(** With the table full of unfinished tasks, the first one's last step and one
    more submission evict it. *)
Lemma evicted_after_step slack a s g gs tk :
  0 <= slack -> adapter_ok a -> calm a.(fake) -> a.(fake).(targets) !! s.(ID) = Some s ->
  a.(routines) = g :: gs -> g.(g_second) = true -> a.(clock) <= g.(g_wake) -> Forall (fun x => g.(g_wake) <= x.(g_wake)) gs ->
  a.(fake).(tasks) !! g.(g_id) = Some tk -> fakeTaskCap <= Z.of_nat (length a.(fake).(order)) ->
  exists a', runs_to slack a a' /\ a'.(fake).(tasks) !! g.(g_id) = None.
Proof.
  intros Hs OK C T Ro Sd Ck F L Len. pose proof (C g.(g_id)) as NT. unfold is_terminal in NT. rewrite L in NT.
  pose proof (run_first slack a.(clock) a.(fake) g gs tk Hs L NT Ck F) as R. cbv zeta in R.
  set (a1 := mkAdapter g.(g_wake) _ _) in R.
  assert (R' : runs_to slack a a1) by (destruct a; simpl in *; subst; exact R). clear R.
  pose proof (run_ok slack _ _ OK R') as OK1.
  set (st := next_status g.(g_wake) g tk a.(fake).(garbage)) in a1.
  assert (TT : isTerminalState st.(StState) = true).
  { unfold st, next_status. rewrite Sd. destruct (tk_cancel tk); simpl; [done|].
    unfold finish. by destruct (tk_failWith tk), (FailWith (g_spec g)). }
  destruct (fresh_key a1.(fake) s) as (k & Hk & K).
  exists (do_submit a1 (probe_request s.(ID) k)).2. split; [by eapply rtc_r; [exact R'|apply as_submit]|].
  unfold do_submit, SubmitTask, spec. cbn [SubTarget probe_request]. change (targets (fake a1)) with (targets (fake a)). rewrite T.
  cbn [IdempotencyKey probe_request]. rewrite (proj2 (String.eqb_neq k "")) by done. rewrite K. cbn [fst snd fake].
  pose proof (submitted_ok a1.(fake) a1.(clock) s (probe_request s.(ID) k) (ao_fake _ OK1) K) as SO.
  destruct (evictTerminal_eq _ (fo_nodup _ SO)) as (_ & ET & _ & _). fold (submitted a1.(fake) a1.(clock) s (probe_request s.(ID) k)).
  set (f1 := submitted _ _ _ _) in *. rewrite ET. rewrite decide_True; [done|].
  pose proof (fresh_id _ (ao_fake _ OK1)) as Fr.
  assert (L1 : a1.(fake).(tasks) !! g.(g_id) = Some (with_status tk st)) by (simpl; by rewrite lookup_insert_eq).
  assert (Lf : f1.(tasks) !! g.(g_id) = Some (with_status tk st)).
  { unfold f1, submitted. cbn [tasks]. rewrite lookup_insert_ne; [exact L1|]. intros E. rewrite E in Fr. congruence. }
  unfold gone, evicted. rewrite (filter_singleton _ _ g.(g_id)).
  - unfold excess. assert (0 < Z.of_nat (length f1.(order)) - fakeTaskCap).
    { unfold f1, submitted. cbn [order]. rewrite length_app. simpl in *. lia. }
    destruct (Z.to_nat _) as [|n] eqn:E; [lia|]. simpl. left.
  - apply (fo_nodup _ SO).
  - apply (fo_order _ SO). by rewrite Lf.
  - unfold is_terminal. by rewrite Lf.
  - intros y Ny. unfold is_terminal, f1, submitted. cbn [tasks].
    destruct (decide (y = task_id (S a1.(fake).(nextID)))) as [->|Nn]; [by rewrite lookup_insert_eq|].
    rewrite lookup_insert_ne by done. simpl. rewrite lookup_insert_ne by done. apply C.
Qed.

(** ** Reads of a live status *)

Lemma torn_here st : torn [st] st.
Proof. unfold torn. split_and!; exists st; (split; [by left|reflexivity]). Qed.

(** A turn during which nothing happens. *)
Lemma turn_at_once R id last a st :
  look a id = Some st -> last <> Some st.(StState) -> WatchTask_turn R id last a (Sent st st.(StState)) a.
Proof.
  intros L N. eapply wt_sent; [exact L|apply pt_here|exact N|apply pt_here|apply ma_ok, torn_here|apply pt_here].
Qed.

Section Undisturbed.
Context (slack : Z) (id : string).
Abbreviation rest := (undisturbed slack id).

Lemma pointed_still a st l a' st' :
  pointed rest id a st l a' st' -> look a id = Some st ->
  rtc (background slack) a a' /\ st' = st /\ look a' id = Some st /\ Forall (fun x => x = st) l.
Proof.
  induction 1 as [a st|a st a1 l a' st' [B E] _ IH]; intros L.
  - split_and!; [apply rtc_refl|done|done|by constructor].
  - rewrite E, L in IH. destruct IH as (R & -> & L' & F); [done|].
    split_and!; [by eapply rtc_l|done|done|by constructor].
Qed.

Lemma marshalled_still l st r : Forall (fun x => x = st) l -> marshalled l r -> r = Ok st.
Proof.
  rewrite Forall_forall. intros F [m ((? & H1%F & E1) & (? & H2%F & E2) & (? & H3%F & E3) & (? & H4%F & E4) & (? & H5%F & E5))|e x y Hx Hy N].
  - destruct m, st. simpl in *. by subst.
  - apply F in Hx as ->, Hy as ->. done.
Qed.

Lemma GetTask_still a r a' :
  GetTask rest id a r a' ->
  rtc (background slack) a a' /\
  match look a id with Some st => r = Ok st /\ look a' id = Some st | None => r = Err (task_not_found id) /\ a' = a end.
Proof.
  unfold look. intros [a0 e G|a0 tk l a1 st r0 G P M]; unfold getTask in G; destruct (_ !! id) as [tk0|] eqn:L; simplify_eq.
  - split; [apply rtc_refl|]. by split.
  - apply pointed_still in P as (R & _ & L' & F); [|unfold look; by rewrite L].
    split; [done|]. split; [by eapply marshalled_still|done].
Qed.

Lemma turn_still last a o a' :
  WatchTask_turn rest id last a o a' ->
  rtc (background slack) a a' /\
  match o with
  | NilTask => look a' id = None
  | Unchanged => exists st, look a' id = Some st /\ last = Some st.(StState)
  | Sent m st => look a' id = Some m /\ st = m.(StState) /\ last <> Some st
  | SendFailed _ => False
  end.
Proof.
  intros [a0 L|a0 st l a1 st1 L P E|a0 st l a1 st1 l1 a2 st2 e L P N P1 M|a0 st l a1 st1 l1 a2 st2 l2 a3 st3 m L P N P1 M P2].
  - split; [apply rtc_refl|done].
  - destruct (pointed_still _ _ _ _ _ P L) as (R & -> & L1 & _). split; [done|by exists st].
  - destruct (pointed_still _ _ _ _ _ P L) as (R & -> & L1 & _). destruct (pointed_still _ _ _ _ _ P1 L1) as (_ & _ & _ & F).
    by apply (marshalled_still _ _ _ F) in M.
  - destruct (pointed_still _ _ _ _ _ P L) as (R & -> & L1 & _). destruct (pointed_still _ _ _ _ _ P1 L1) as (R1 & -> & L2 & F).
    destruct (pointed_still _ _ _ _ _ P2 L2) as (R2 & -> & L3 & _). apply (marshalled_still _ _ _ F) in M as [= ->].
    split; [|by split_and!]. etrans; [exact R|]. by etrans.
Qed.
End Undisturbed.

(** Retention can strand a watcher.  A task can finish and be evicted
    between two polls of [WatchTask]: the loop has just reported the task as
    RUNNING, 8192 others were submitted meanwhile, and after the task's own
    last step and one more submission the loop looks it up and finds nothing,
    which in the source is the dereference of a nil pointer.  This happens
    for every target without injected failure. *)
Lemma watcher_of_evicted_task slack specs now s :
  0 <= slack -> 0 <= s.(StepDelay) -> (New specs).(targets) !! s.(ID) = Some s ->
  exists id a1 a2 st, runs_to slack (start specs now) a1 /\ runs_to slack a1 a2 /\
    WatchTask_turn (adapter_step slack) id None a1 (Sent st RUNNING) a1 /\ st.(StState) = RUNNING /\
    WatchTask_turn (adapter_step slack) id (Some RUNNING) a2 NilTask a2.
Proof.
  intros Hs Hd T. pose proof (start_ok specs now) as OK0.
  destruct (submit_calm (start specs now) s OK0 (fun _ => eq_refl) T) as (r1 & C1 & N1 & _ & Ck1 & g & tk & Ro1 & W & Sp & Sd & L1 & Cn).
  set (a1 := (do_submit (start specs now) r1).2) in *. assert (R1 : runs_to slack (start specs now) a1) by apply rtc_once, as_submit.
  pose proof (run_ok slack _ _ OK0 R1) as OK1. pose proof (C1 g.(g_id)) as NT. unfold is_terminal in NT. rewrite L1 in NT.
  pose proof (run_first slack a1.(clock) a1.(fake) g [] tk Hs L1 NT ltac:(simpl in *; lia) (Forall_nil_2 _)) as R2.
  cbv zeta in R2. assert (Cont : continues g.(g_wake) g tk
    = [mkRoutine g.(g_spec) g.(g_id) g.(g_shots) true (g.(g_wake) + g.(g_spec).(StepDelay))]) by (unfold continues; by rewrite Cn, Sd).
  rewrite Cont in R2. cbn [app] in R2. set (a2 := mkAdapter g.(g_wake) _ _) in R2.
  assert (R2' : runs_to slack a1 a2) by (simpl in Ro1; destruct a1; simpl in *; subst; exact R2). clear R2.
  set (st := next_status g.(g_wake) g tk a1.(fake).(garbage)) in a2.
  assert (St : st.(StState) = RUNNING) by (unfold st, next_status; by rewrite Cn, Sd).
  pose proof (run_ok slack _ _ OK1 R2') as OK2.
  assert (L2 : a2.(fake).(tasks) !! g.(g_id) = Some (with_status tk st)) by (simpl; by rewrite lookup_insert_eq).
  assert (C2 : calm a2.(fake)).
  { intros x. unfold is_terminal. destruct (decide (x = g.(g_id))) as [->|Ne]; [rewrite L2; cbn [tk_status with_status]; by rewrite St|].
    simpl. rewrite lookup_insert_ne by done. apply C1. }
  assert (T2 : a2.(fake).(targets) !! s.(ID) = Some s) by (by rewrite (run_targets _ _ _ R2'), (run_targets _ _ _ R1)).
  destruct (submit_many slack (Z.to_nat fakeTaskCap) a2 s OK2 C2 T2) as (a3 & gs & R3 & C3 & N3 & K3 & Ck3 & Ro3 & F3).
  pose proof (run_ok slack _ _ OK2 R3) as OK3. specialize (K3 _ _ L2).
  destruct (evicted_after_step slack a3 s (mkRoutine g.(g_spec) g.(g_id) g.(g_shots) true (g.(g_wake) + g.(g_spec).(StepDelay)))
    gs (with_status tk st)) as (a4 & R4 & E4); try done.
  - by rewrite (run_targets _ _ _ R3).
  - rewrite Ck3. simpl. rewrite Sp. lia.
  - simpl. rewrite Sp. exact F3.
  - rewrite N3, Nat2Z.inj_add, Z2Nat.id by done. lia.
  - exists g.(g_id), a2, a4, st. split_and!; [by eapply rtc_join|by eapply rtc_join| |done|].
    + rewrite <- St. apply turn_at_once; [|done]. unfold look. by rewrite L2.
    + apply wt_nil. unfold look. simpl in E4. by rewrite E4.
Qed.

•••••

— THE TASK —
The stretch of entries above that starts with the line containing "a' id = None" and goes on through the line containing "(R1 & -> & L2 & F)." is to be transcribed exactly, and no other line is to be transcribed.

— EXERCISE RESULT —
  | NilTask => look a' id = None
  | Unchanged => exists st, look a' id = Some st /\ last = Some st.(StState)
  | Sent m st => look a' id = Some m /\ st = m.(StState) /\ last <> Some st
  | SendFailed _ => False
  end.
Proof.
  intros [a0 L|a0 st l a1 st1 L P E|a0 st l a1 st1 l1 a2 st2 e L P N P1 M|a0 st l a1 st1 l1 a2 st2 l2 a3 st3 m L P N P1 M P2].
  - split; [apply rtc_refl|done].
  - destruct (pointed_still _ _ _ _ _ P L) as (R & -> & L1 & _). split; [done|by exists st].
  - destruct (pointed_still _ _ _ _ _ P L) as (R & -> & L1 & _). destruct (pointed_still _ _ _ _ _ P1 L1) as (_ & _ & _ & F).
    by apply (marshalled_still _ _ _ F) in M.
  - destruct (pointed_still _ _ _ _ _ P L) as (R & -> & L1 & _). destruct (pointed_still _ _ _ _ _ P1 L1) as (R1 & -> & L2 & F).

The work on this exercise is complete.